“The Digital Data Backbone for the Study of Historical Places”: An Interview with Matt Knutzen of the New York Public Library

The South By Southwest 2013 conference is coming up quickly and we’re getting excited for the numerous library/archive and museum activities that will be happening (look for an update on this year’s activities soon).

One thing we know is happening is the panel we’re moderating on Why Digital Maps Can Reboot Cultural History.  Matthew A. Knutzen, the Geospatial Librarian in the Lionel Pincus and Princess Firyal Map Division at the New York Public Library, will be part of the panel and we couldn’t be happier.

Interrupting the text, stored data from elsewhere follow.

(* ===== verification/RaknetSequence.v ===== *)
(** * RakNet sequence numbers ([crates/network/revy-raknet/src/sequence.rs])

    The wrapping 24-bit counters of the protocol and the run-length history in
    which a peer checkpoint records the order of their arrival. *)

From S2P Require Import Prelude.

Definition MODULUS : Z := Z.shiftl 1 24.
Definition MASK : Z := MODULUS - 1.
Definition HALF_RANGE : Z := MODULUS / 2.

(** ** The three sequence domains *)

(** [sequence_type!] is instantiated at three names; the domain is a phantom
    index, so that values of different domains do not mix. *)
Inductive Domain : Set := Datagrams | Reliables | Orders.

Record Sequence (d : Domain) : Set := Seq {
  value : Z;
  value_ok : bool_decide (0 <= value < MODULUS)
}.
Arguments Seq {d} _ _.
Arguments value {d} _.
Arguments value_ok {d} _.

Abbreviation DatagramSequence := (Sequence Datagrams).
Abbreviation ReliableSequence := (Sequence Reliables).
Abbreviation OrderSequence := (Sequence Orders).

Lemma mask_range v : bool_decide (0 <= Z.land v MASK < MODULUS).
Proof.
  apply bool_decide_pack. change MASK with (Z.ones 24). rewrite Z.land_ones by lia.
  change MODULUS with (2 ^ 24). apply Z.mod_pos_bound. lia.
Qed.

Section Sequences.
Context {d : Domain}.

Definition new (v : Z) : Sequence d := Seq (Z.land v MASK) (mask_range v).
Definition next (s : Sequence d) : Sequence d := new (wrapping_add 32 (value s) 1).
Definition previous (s : Sequence d) : Sequence d := new (wrapping_sub 32 (value s) 1).
Definition wrapping_distance_from (s older : Sequence d) : Z :=
  Z.land (wrapping_sub 32 (value s) (value older)) MASK.
Definition is_newer_than (s other : Sequence d) : bool :=
  let distance := wrapping_distance_from s other in
  negb (distance =? 0) && (distance <? HALF_RANGE).
Definition seq_eqb (s other : Sequence d) : bool := value s =? value other.
Definition partial_cmp (s other : Sequence d) : option comparison :=
  if seq_eqb s other then Some Eq
  else if is_newer_than s other then Some Gt
  else Some Lt.
(** [Default]: the derived implementation on the inner [u32]. *)
Definition default_sequence : Sequence d := new 0.
Definition deserialize_sequence (v : Z) : result string (Sequence d) :=
  if MASK <? v then Err "24-bit sequence exceeds its wire domain"%string
  else Ok (new v).
End Sequences.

In this installment of our Insights interview series, we’re excited to chat with Matt about the work of the Map Division and their innovative approach to developing and utilizing digital geospatial tools and technologies.

Butch: Tell us briefly about what the Map Division at the New York Public Library does and the philosophy behind it.

The colossal elephant of Coney Island. Photo Courtesy of the New York Public Library .

The colossal elephant of Coney Island. Photo Courtesy of the New York Public Library .

Matt: The Map Division, officially known as the Lionel Pincus and Princess Firyal Map Division, is both a wonderful collection of close to 1/2 million maps and 25,000 books and atlases as well as the beautiful reading room from which those collections are served. Being a public library map collection, we are committed to serving a wide gamut of patrons from school children to accomplished scholars. Increasingly this means creating digital surrogates and making those surrogates more and more useful within the context of the networked environment of the web. I suppose then our philosophy is one driven by building, increasing and maintaining open access to our collections to the greatest number of users in both the physical and digital contexts.

Butch: Tell us briefly about your background and how you ended up at NYPL Maps.

Matt: My background is in geography, cartography and fine art. I have a BA in Geography from the University of California, Berkeley and an MFA in Painting from Pratt Institute, although I actually did very little by way of painting while there. I ended up coming to New York in 1998 to do my Masters Degree because I’d been consumed by my fine arts practice, that is, it felt more weighty and important than my work as a production cartographer, as satisfying as that was. I quickly fell into a painterly existential crisis (I was in art school after all) and abandoned painting altogether. What emerged in my artmaking could loosely be described as abstract cartography, the likes of which we’ve seen quite a bit in the last few years. And like so many former grad students, I came away in debt and looking for meaningful and paying work. I spent some time as an art handler in art galleries and as a graphic designer in an architecture firm, but ultimately, was led to the Map Division by a freelance cartography job, where I found my home.

Upon entering the reading room, browsing the catalogs, finding what I was looking for, I told the librarian on the desk, former Chief of the Map Division, that I could live in a place like this, then proceeded to ask her if they had any openings. As fate would have it, they did. The Assistant Chief position was open and I, with my recently minted MFA and my experience as a cartographer was welcome to apply.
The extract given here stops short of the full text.